What a privilege to see a coyote that close, apparently completely unaware until it scented me!   By the time I realized what it was, I knew if I moved to swing the camera around and try to take a picture it would be too late; by being still, I got to watch it longer and more closely.

When I was sure it was well out of range, I got up and moved on to the inside trail down through the woods.  No monarchs in the frostweed yet, but the voices of winter birds here and there.  Then back by the south trail, where–as I came to the causeway–I met R with the rocks.  A good *long* walk around with a good wildlife story as well.  We spotted some monarchs in a patch of Maximilian Sunflower but as soon as I picked up the camera, the wind picked up and they were gone.

 

6 thoughts on “Replanting Starts and Coyote II

  1. Something I didn’t mention yesterday (feelings, etc) was that yesterday was the 31st anniversary of my mother’s death, October 5, 1990. And seeing the coyote was like a gift. She is the person who sparked my interest in nature, and though she didn’t live to see us have the chance to buy the 80 acres, she would’ve been delighted. She drove me out in the brush country on little back roads; we’d stop to look at rocks or plants or critters (once had an inquisitive roadrunner come sit on the car and peer at us through the windshield. Every spring we drove 70+ miles up to see the Heart’s Delight (a specific wildflower endemic to the sand hills blown in from the Gulf beaches) and other wildflowers. Every summer at least once we’d drive up to the Hill Country west of San Antonio, to the clear springs and rock-bottom rivers she’d been brought to as a child when she had malaria.

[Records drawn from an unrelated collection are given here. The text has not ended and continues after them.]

Lemma live_ptrs_swap_out (l1 : Blocks) (s : Z) (l2 : Blocks) (fr : bool) (x : Z) :
  Forall (λ b, 0 ≤ b.1) (l1 ++ (s, fr) :: l2) →
  x ∈ live_ptrs 0 (l1 ++ (s, true) :: l2) ↔
  x ∈ live_ptrs 0 (l1 ++ (s, false) :: l2) ∧ x ≠ span l1 + sizeof_BlockHeader.
Proof.
  intros [Hnn1 [Hs Hnn2]%Forall_cons]%Forall_app.
  rewrite !live_ptrs_app. cbn [live_ptrs].
  rewrite !elem_of_app. cbn [app]. rewrite elem_of_cons, !Z.add_0_l.
  assert (H1 : x ∈ live_ptrs 0 l1 → x ≠ span l1 + sizeof_BlockHeader).
  { intros Hq. apply live_ptrs_bounds in Hq; [|done].
    unfold sizeof_BlockHeader in *. lia. }
  assert (H2 : x ∈ live_ptrs (span l1 + sizeof_BlockHeader + s) l2 →
               x ≠ span l1 + sizeof_BlockHeader).
  { intros Hq. apply live_ptrs_bounds in Hq; [|done].
    unfold sizeof_BlockHeader in *. cbn in Hs. lia. }
  assert (H3 : x ∈ @nil Z → False) by (by intros ?%elem_of_nil).
  tauto.
Qed.

Lemma memcpy_lookup (h : HeapAllocator) (dst src n k : Z) :
  0 ≤ k < n →
  heap_bytes (memcpy h dst src n) !! (dst + k)
  = Some (default 0 (heap_bytes h !! (src + k))).
Proof.
  intros Hk. unfold memcpy. cbn [heap_bytes with_bytes].
  assert (Hin : k ∈ seqZ 0 n) by (apply elem_of_seqZ; lia).
  revert Hin. generalize (seqZ 0 n). intros l.
  induction l as [|j l IH] using rev_ind; [by intros ?%elem_of_nil|].
  rewrite foldl_app. cbn [foldl]. intros [Hin|Hin]%elem_of_app.
  - destruct (decide (j = k)) as [->|Hne]; [by rewrite lookup_insert_eq|].
    rewrite lookup_insert_ne by lia. by apply IH.
  - apply list_elem_of_singleton in Hin as ->. by rewrite lookup_insert_eq.
Qed.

She is not the only influence on my love of land, landscapes, weather, and all natural things, but she is the one who started me on that road.

    That coyote, the one I saw yesterday, felt linked to her in some way that the other one, the one loping up the trail toward me, didn’t. Smaller, a little leaner but not scrawny, in good coat, there was the sense of “you don’t see me, but I know you’re there.” Undoubtedly awareness of the day affected my feeling for that coyote.

  2. And today, Wednesday, I planted some seeds, after laying out another old hose outline to work in. Then some more under the burnt undergrowth. For the space inside the hose (an irregular sort of oblong) I raked “empty” patches one way, lightly dropped some seed on them, and then raked them across the previous “furrows” and then, when I’d done all, walked on them to provide soil contact for the seeds.

    Meanwhile–and NOT there the previous day because we were looking for them–I saw the first bluebonnet cotyledons. Not many, but some. Some of the hottest burn was in the dry woods/east grass corner, which had–since we moved here–consistently produced a good cover of bluebonnets even in dryer years.

    Another recovery sign: on at least one oak we looked at closely yesterday, the brown leaves were depressing…but the end twigs from which leaves had already fallen had tiny swollen buds along them. “Aten’t dead yet!!!” said that tree. Another had green, damp under the bark (that one was a hackberry, and yet another was a soapberry.)

    We could use more rain, the constant comment on weather in Texas since I was a kid.